▸ Work request
In the data, extract each line that holds the string "ErrFileClosing".
Task inputs Start Marker
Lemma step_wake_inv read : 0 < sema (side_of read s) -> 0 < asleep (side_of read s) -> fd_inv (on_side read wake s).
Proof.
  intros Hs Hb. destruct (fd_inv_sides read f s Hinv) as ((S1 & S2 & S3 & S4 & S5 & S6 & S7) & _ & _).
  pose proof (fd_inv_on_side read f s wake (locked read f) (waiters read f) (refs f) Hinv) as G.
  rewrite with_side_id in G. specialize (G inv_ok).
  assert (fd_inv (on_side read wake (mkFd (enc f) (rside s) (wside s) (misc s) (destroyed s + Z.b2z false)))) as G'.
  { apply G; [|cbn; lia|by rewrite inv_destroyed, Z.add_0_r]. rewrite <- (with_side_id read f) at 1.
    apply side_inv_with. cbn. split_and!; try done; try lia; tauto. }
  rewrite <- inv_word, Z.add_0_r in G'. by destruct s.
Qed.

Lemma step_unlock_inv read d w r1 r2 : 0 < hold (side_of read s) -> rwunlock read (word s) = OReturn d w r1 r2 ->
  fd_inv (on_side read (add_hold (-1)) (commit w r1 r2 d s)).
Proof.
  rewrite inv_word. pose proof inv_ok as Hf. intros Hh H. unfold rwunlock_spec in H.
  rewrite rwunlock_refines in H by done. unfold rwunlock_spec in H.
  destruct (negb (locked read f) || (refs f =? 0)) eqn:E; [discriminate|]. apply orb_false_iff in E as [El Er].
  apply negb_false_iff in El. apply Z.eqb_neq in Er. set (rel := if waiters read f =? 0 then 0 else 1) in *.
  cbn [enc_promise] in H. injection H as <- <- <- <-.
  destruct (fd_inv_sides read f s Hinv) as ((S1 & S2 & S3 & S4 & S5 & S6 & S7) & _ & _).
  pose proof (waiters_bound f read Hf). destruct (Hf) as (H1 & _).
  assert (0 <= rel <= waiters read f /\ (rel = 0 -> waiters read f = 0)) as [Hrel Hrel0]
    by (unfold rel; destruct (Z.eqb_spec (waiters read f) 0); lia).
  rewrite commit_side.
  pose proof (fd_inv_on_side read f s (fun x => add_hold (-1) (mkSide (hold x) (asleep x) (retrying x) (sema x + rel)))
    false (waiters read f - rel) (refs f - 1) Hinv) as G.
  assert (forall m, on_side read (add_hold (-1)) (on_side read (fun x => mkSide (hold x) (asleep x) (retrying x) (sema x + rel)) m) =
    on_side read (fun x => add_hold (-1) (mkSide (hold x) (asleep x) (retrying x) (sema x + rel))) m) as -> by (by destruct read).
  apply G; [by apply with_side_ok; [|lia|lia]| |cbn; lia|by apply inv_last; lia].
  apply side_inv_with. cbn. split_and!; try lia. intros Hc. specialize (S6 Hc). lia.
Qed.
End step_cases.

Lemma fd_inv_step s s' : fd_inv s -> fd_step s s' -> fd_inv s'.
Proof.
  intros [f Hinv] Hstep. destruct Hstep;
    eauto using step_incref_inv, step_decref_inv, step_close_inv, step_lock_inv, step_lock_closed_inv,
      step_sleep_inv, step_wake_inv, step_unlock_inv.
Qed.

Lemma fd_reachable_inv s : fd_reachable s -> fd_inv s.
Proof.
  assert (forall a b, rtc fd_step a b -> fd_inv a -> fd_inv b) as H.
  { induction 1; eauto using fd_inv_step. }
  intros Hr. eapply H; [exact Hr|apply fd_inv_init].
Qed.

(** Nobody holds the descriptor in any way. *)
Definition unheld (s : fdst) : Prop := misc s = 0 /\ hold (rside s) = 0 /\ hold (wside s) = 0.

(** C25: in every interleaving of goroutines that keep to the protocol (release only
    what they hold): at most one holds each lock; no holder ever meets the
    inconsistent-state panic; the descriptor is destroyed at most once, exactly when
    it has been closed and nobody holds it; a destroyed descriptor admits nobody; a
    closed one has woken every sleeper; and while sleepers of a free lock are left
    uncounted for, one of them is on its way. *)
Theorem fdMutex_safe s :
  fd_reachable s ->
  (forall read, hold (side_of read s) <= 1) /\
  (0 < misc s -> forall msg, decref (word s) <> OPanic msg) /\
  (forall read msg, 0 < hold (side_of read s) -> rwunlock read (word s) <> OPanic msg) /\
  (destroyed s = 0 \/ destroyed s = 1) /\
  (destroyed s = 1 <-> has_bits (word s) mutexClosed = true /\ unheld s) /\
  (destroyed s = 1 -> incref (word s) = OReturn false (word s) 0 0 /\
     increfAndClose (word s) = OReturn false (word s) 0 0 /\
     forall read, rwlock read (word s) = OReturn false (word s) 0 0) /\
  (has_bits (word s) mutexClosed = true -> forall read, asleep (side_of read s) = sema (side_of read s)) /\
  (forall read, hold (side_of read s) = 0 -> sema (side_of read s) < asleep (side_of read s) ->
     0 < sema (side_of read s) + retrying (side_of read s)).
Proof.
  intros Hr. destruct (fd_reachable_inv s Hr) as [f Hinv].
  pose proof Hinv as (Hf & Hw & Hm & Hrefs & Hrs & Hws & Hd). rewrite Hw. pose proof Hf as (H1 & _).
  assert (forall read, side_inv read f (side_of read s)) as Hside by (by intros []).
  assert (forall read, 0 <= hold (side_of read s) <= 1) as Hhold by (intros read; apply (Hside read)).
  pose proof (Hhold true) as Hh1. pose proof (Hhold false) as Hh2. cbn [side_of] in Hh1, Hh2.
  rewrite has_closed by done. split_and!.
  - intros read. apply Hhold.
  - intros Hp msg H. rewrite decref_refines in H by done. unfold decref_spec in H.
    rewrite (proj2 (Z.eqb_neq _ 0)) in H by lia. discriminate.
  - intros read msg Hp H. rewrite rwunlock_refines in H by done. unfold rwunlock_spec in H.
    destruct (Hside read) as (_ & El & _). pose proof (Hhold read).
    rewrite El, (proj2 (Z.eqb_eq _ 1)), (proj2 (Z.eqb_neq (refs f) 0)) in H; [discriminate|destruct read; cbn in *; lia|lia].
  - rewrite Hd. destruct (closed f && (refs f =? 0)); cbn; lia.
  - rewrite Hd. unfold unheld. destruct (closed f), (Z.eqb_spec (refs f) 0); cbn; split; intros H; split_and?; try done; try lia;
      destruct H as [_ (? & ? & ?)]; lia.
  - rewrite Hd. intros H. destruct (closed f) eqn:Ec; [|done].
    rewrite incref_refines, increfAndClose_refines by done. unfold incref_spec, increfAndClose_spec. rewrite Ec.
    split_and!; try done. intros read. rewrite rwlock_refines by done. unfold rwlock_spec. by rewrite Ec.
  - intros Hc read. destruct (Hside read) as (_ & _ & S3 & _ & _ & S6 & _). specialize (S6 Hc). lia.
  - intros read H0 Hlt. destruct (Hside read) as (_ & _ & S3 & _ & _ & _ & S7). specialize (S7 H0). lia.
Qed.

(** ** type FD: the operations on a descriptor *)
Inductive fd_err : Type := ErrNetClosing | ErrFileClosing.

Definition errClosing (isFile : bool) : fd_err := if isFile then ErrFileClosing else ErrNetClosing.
Task inputs End Marker
▸ Output
Inductive fd_err : Type := ErrNetClosing | ErrFileClosing.
Definition errClosing (isFile : bool) : fd_err := if isFile then ErrFileClosing else ErrNetClosing.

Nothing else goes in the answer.